揚げて休ませて切られたカツは、ずべて断面を上にして盛られる。
そのため下に網を敷こうが、キャベツを噛ませようが、「カツ下衣はしなる」という問題が解決されているのである。
その痛快な衣とミディアムレアに揚げられた肉のしなやかな食感の対比こそが、「マンジェ」の魅力である。
舌や鼻だけでなく、歯でもとんかつを味わう喜びを感じなくてはいけない。
この日は、よくいただきました。
写真の順に、上ロースカツとヒレカツ、TokyoX、あじ豚、イベリコ豚、黒豚、フォアグラカツ、ポークジンジャー、肉じゃがコロッケを4人で平らげたのである(といっても、ほとんどふなちゃんが引き受けてくれたのですね)

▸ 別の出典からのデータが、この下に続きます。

(* ===== verification/BenchReport.v ===== *)
(** * The benchmark client's report (cmd/bench-client/main.go: printSummary, writeSummaryJSON)

    The lines printed on standard output and the text of the JSON file, with
    encoding/json's MarshalIndent of the summary: its indentation, its omitted fields and
    its numbers, which are the shortest that read back as the float64. *)

From Stdlib Require Import SpecFloat.
From S2P Require Import Prelude Floats Strconv GoFmt Json Bench.

#[local] Open Scope go_scope.

(** ** strconv.FormatFloat(x, ., -1, 64) *)

(** The integer part of [m * 2^e / 10^k], and how the rest compares with a half. *)
Definition scaled (m e k : Z) : Z * comparison :=
  let n := m * (if 0 <=? e then 2 ^ e else 1) * (if 0 <=? k then 1 else 10 ^ (- k)) in
  let d := (if 0 <=? e then 1 else 2 ^ (- e)) * (if 0 <=? k then 10 ^ k else 1) in
  (n / d, 2 * (n mod d) ?= d).

(** The number of [p] digits next to [x], or its other neighbour, if it reads back as [x];
    [k] is the exponent of the last digit. *)
Definition digits_at (m e k : Z) (x : float64) : option Z :=
  let '(q, rest) := scaled m e k in
  let up := match rest with Lt => false | Gt => true | Eq => Z.odd q end in
  let near := if up then q + 1 else q in
  let far := if up then q else q + 1 in
  let reads c := f64_eq (f64_of_dec c k) x in
  if reads near then Some near else if reads far then Some far else None.

(** The first [p] digits that are enough; 17 always are. *)
Fixpoint shortest_from (fuel : nat) (p : Z) (m e top : Z) (x : float64) : option (Z * Z) :=
  match fuel with
  | O => None
  | S fuel' =>
    match digits_at m e (top - p) x with
    | Some c => Some (c, top - p)
    | None => shortest_from fuel' (p + 1) m e top x
    end
  end.

(** How many digits the integer part of [m * 2^e] has, or minus the zeros after the point. *)
Fixpoint count_digits (fuel : nat) (n : Z) : Z :=
  match fuel with
  | O => 0
  | S fuel' => if n <=? 0 then 0 else 1 + count_digits fuel' (n / 10)
  end.
Fixpoint count_zeros (fuel : nat) (m e k : Z) : Z :=
  match fuel with
  | O => 0
  | S fuel' => if 0 <? (scaled m e (k - 1)).1 then k else count_zeros fuel' m e (k - 1)
  end.
Definition magnitude (m e : Z) : Z :=
  let n := (scaled m e 0).1 in
  if 0 <? n then count_digits 400 n else count_zeros 400 m e 0.

Definition shortest (m : positive) (e : Z) : option (Z * Z) :=
  shortest_from 17 1 (Zpos m) e (magnitude (Zpos m) e) (S754_finite false m e).

(** The digits without the zeros they end in, and where the point stands in them. *)
Fixpoint strip_zeros (fuel : nat) (c : Z) : Z :=
  match fuel with
  | O => c
  | S fuel' => if negb (c =? 0) && (c mod 10 =? 0) then strip_zeros fuel' (c / 10) else c
  end.

Definition decimal (c k : Z) : string * Z :=
  (fmt_d (strip_zeros 20 c), string_len (fmt_d c) + k).

Fixpoint zeros (n : nat) : string := match n with O => EmptyString | S n' => String "0" (zeros n') end.

(** [%f]: [dp] digits before the point. *)
Definition fmt_f (ds : string) (dp : Z) : string :=
  let nd := string_len ds in
  if dp <=? 0 then "0." +:+ zeros (Z.to_nat (- dp)) +:+ ds
  else if nd <=? dp then ds +:+ zeros (Z.to_nat (dp - nd))
  else String.substring 0 (Z.to_nat dp) ds +:+ "." +:+ String.substring (Z.to_nat dp) (Z.to_nat (nd - dp)) ds.

(** [%e], with the exponent's first zero removed as encoding/json does. *)
Definition fmt_e (ds : string) (dp : Z) : string :=
  let x := dp - 1 in
  match ds with
  | String a r =>
    String a (if String.eqb r "" then "" else String "." r) +:+ "e" +:+
    (if x <? 0 then "-" else "+") +:+ fmt_d (Z.abs x)
  | EmptyString => ""
  end.

(** ** encoding/json *)

(** The encoder of float64: the error of a number that JSON cannot write. *)
Definition float_json (x : float64) : res string string :=
  match x with
  | S754_nan => Err "json: unsupported value: NaN"%string
  | S754_infinity s => Err ("json: unsupported value: " +:+ if s then "-Inf" else "+Inf")
  | S754_zero s => Ok (if s then "-0" else "0")%string
  | S754_finite s m e =>
    match shortest m e with
    | None => Err "no digits"%string
    | Some (c, k) =>
      let '(ds, dp) := decimal c k in
      let text := if (dp <? - 5) || (21 <? dp) then fmt_e ds dp else fmt_f ds dp in
      Ok ((if s then "-" else "") +:+ text)
    end
  end.

(** A field's value, as it is indented inside the object. *)
Inductive field_value :=
| FString (s : string)
| FInt (n : Z)
| FFloat (x : float64)
| FStrings (l : list string).

(** A field, and whether an empty value is left out. *)
Record field := { f_name : string; f_omitempty : bool; f_value : field_value }.

Definition is_empty (v : field_value) : bool :=
  match v with
  | FString s => String.eqb s ""
  | FInt n => n =? 0
  | FFloat x => f64_eq x f64_zero
  | FStrings l => match l with [] => true | _ => false end
  end.

Definition newline : string := String "010" EmptyString.

Definition comma_lines (indent : string) (l : list string) : string :=
  String.concat ("," +:+ newline +:+ indent) l.

Definition value_json (v : field_value) : res string string :=
  match v with
  | FString s => Ok (marshal_string s)
  | FInt n => Ok (fmt_d n)
  | FFloat x => float_json x
  | FStrings l =>
    Ok (match l with
        | [] => "[]"
        | _ => "[" +:+ newline +:+ "    " +:+ comma_lines "    " (marshal_string <$> l) +:+ newline +:+ "  ]"
        end)
  end.

Definition member_json (f : field) : res string string :=
  try v <- value_json (f_value f);
  Ok (marshal_string (f_name f) +:+ ": " +:+ v).

Fixpoint members_json (fs : list field) : res string (list string) :=
  match fs with
  | [] => Ok []
  | f :: fs' =>
    try m <- member_json f;
    try ms <- members_json fs';
    Ok (m :: ms)
  end.

(** [json.MarshalIndent(v, "", "  ")] of a struct with these fields. *)
Definition MarshalIndent (fs : list field) : res string string :=
  try ms <- members_json (filter (fun f => negb (f_omitempty f && is_empty (f_value f)) = true) fs);
  Ok (match ms with
      | [] => "{}"
      | _ => "{" +:+ newline +:+ "  " +:+ comma_lines "  " ms +:+ newline +:+ "}"
      end).

(** ** The summary *)

(** The counter of dialStats: it starts at zero, and nothing in the program adds to it. *)
Definition dialStats : Type := Z.
Definition new_dialStats : dialStats := 0.

(** A duration that is reported; see [benchSummary] on [None]. *)
Definition reported (d : option Z) : Z := default 0 d.

Definition must (name : string) (v : field_value) : field :=
  {| f_name := name; f_omitempty := false; f_value := v |}.
Definition maybe (name : string) (v : field_value) : field :=
  {| f_name := name; f_omitempty := true; f_value := v |}.

(** The struct's fields with their tags. *)
Definition summary_fields (s : benchSummary) (dials : dialStats) (errors : list string) : list field :=
  [must "timestamp" (FString (Timestamp s));
   must "mode" (FString (Mode s));
   must "operation" (FString (Operation s));
   must "endpoint" (FString (Endpoint s));
   must "region" (FString (SummaryRegion s));
   must "bucket" (FString (Bucket s));
   must "benchmark_model" (FString (BenchmarkModel s));
   maybe "open_loop_dispatch" (FString (OpenLoopDispatch s));
   must "iterations" (FInt (Iterations s));
   must "concurrency" (FInt (Concurrency s));
   must "client_count" (FInt (ClientCount s));
   maybe "target_rps" (FFloat (TargetRPS s));
   maybe "target_duration" (FInt (TargetDuration s));
   must "warmup" (FInt (Warmup s));
   must "object_size" (FInt (ObjectSize s));
   must "elapsed" (FInt (Elapsed s));
   must "success" (FInt (Success s));
   must "failed" (FInt (Failed s));
   must "throughput_req_per_sec" (FFloat (ThroughputReqPerSec s));
   must "throughput_mb_per_sec" (FFloat (ThroughputMBPerSec s));
   must "avg_latency" (FInt (AverageLatency s));
   must "p50_latency" (FInt (reported (P50Latency s)));
   must "p95_latency" (FInt (reported (P95Latency s)));
   must "p99_latency" (FInt (reported (P99Latency s)));
   must "min_latency" (FInt (MinLatency s));
   must "max_latency" (FInt (MaxLatency s));
   must "fallback_dial_attempts" (FInt dials);
   maybe "errors" (FStrings errors)].

(** What writeSummaryJSON writes to the file. *)
Definition summary_json (s : benchSummary) (dials : dialStats) (errors : list string) : res string string :=
  MarshalIndent (summary_fields s dials errors).

(** The lines on standard output. *)
Definition printSummary (s : benchSummary) (dials : dialStats) (errors : list string) : list string :=
  ["mode=" +:+ Mode s +:+ " op=" +:+ Operation s +:+ " endpoint=" +:+ Endpoint s +:+ " model=" +:+ BenchmarkModel s;
   (if String.eqb (BenchmarkModel s) "open-loop" then
      "launched=" +:+ fmt_d (Iterations s) +:+ " target_rps=" +:+ fmt_2f (TargetRPS s) +:+
      " target_duration=" +:+ Duration_String (TargetDuration s) +:+ " warmup=" +:+ fmt_d (Warmup s) +:+
      " object_size=" +:+ fmt_d (ObjectSize s) +:+ " client_count=" +:+ fmt_d (ClientCount s) +:+
      " dispatch=" +:+ OpenLoopDispatch s
    else
      "iterations=" +:+ fmt_d (Iterations s) +:+ " concurrency=" +:+ fmt_d (Concurrency s) +:+
      " warmup=" +:+ fmt_d (Warmup s) +:+ " object_size=" +:+ fmt_d (ObjectSize s) +:+
      " client_count=" +:+ fmt_d (ClientCount s));
   "success=" +:+ fmt_d (Success s) +:+ " failed=" +:+ fmt_d (Failed s) +:+
   " elapsed=" +:+ Duration_String (Elapsed s);
   "throughput: " +:+ fmt_2f (ThroughputReqPerSec s) +:+ " req/s, " +:+ fmt_2f (ThroughputMBPerSec s) +:+ " MiB/s";
   "latency: avg=" +:+ Duration_String (AverageLatency s) +:+ " p50=" +:+ Duration_String (reported (P50Latency s)) +:+
   " p95=" +:+ Duration_String (reported (P95Latency s)) +:+ " p99=" +:+ Duration_String (reported (P99Latency s)) +:+
   " min=" +:+ Duration_String (MinLatency s) +:+ " max=" +:+ Duration_String (MaxLatency s);
   "fallback_dial_attempts=" +:+ fmt_d dials] ++
  match errors with
  | [] => []
  | _ => ["sample_errors:"%string] ++ ((fun e => "  - " +:+ e) <$> errors)
  end.

(** ** Examples *)

Example floats_written :
  (fun x => float_json x) <$>
    [f64_of_dec 1 0; f64_of_dec 1 (-1); f64_of_dec 25 (-1); f64_of_dec 123456789 (-3); f64_of_dec 1 (-7);
     f64_of_dec 5 (-324); f64_of_dec 1 21; f64_of_dec 1 20; f64_div (f64_of_Z 1) (f64_of_Z 3);
     f64_of_dec 17976931348623157 292; f64_zero; f64_of_bin 1 (-44); f64_of_dec 100 0] =
  [Ok "1"; Ok "0.1"; Ok "2.5"; Ok "123456.789"; Ok "1e-7"; Ok "5e-324"; Ok "1e+21"; Ok "100000000000000000000";
   Ok "0.3333333333333333"; Ok "1.7976931348623157e+308"; Ok "0"; Ok "5.684341886080802e-14"; Ok "100"]%string.
Proof. vm_compute. reflexivity. Qed.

上ロースカツは、一見あっさりとした性格のようだが、付き合って行くと、気遣いや情に、女性らしさを深く感じる、30歳の女性
淡い品がある「TokyoX」は、色白で無口な20歳の女性。
ほんのりとした甘みを広がる「あじ豚」は、すらりとスレンダーで、話し方に時折色香を感じてどきりとさせられる、30歳の女性。
ぎしっと音が立つように歯が入って行く「イベリコ豚」は、色黒のアスリートで、笑顔が素敵な20代後半の女性。
甘い香りが弾ける「黒豚」は、下町育ちで、人情たっぷりで気立てのいい、少しふくよかな30代、いや40代の女性。
僕の好みでは、「黒豚」でありました。
さてポークジンジャーがまたいけません。豚の甘みに、ほどの良い濃さの甘辛いソースが絡んで、腹がいっぱいなのに、ついもう一切れと箸が伸びる、大変危険な料理です。
一方フォアグラかつは、キワモノかと思いきや、トロりと流れ出たファオアグラの脂が、豚の香りと甘辛いソースに混じり合って、猛烈にご飯が恋しくなる。
ご飯が掻き込みたくなるフォアグラ料理に、初めて出会いました。
そしてコロッケも、肉じゃがをそのまま鋳込んでコロッケの概念を崩す逸品である。
ポテトサラダも、ヒリッと後から聞いてくるマスタードが他にはない。
そう。あらゆる意味で「マンジェ」は、ROCKなとんかつ屋なのであります。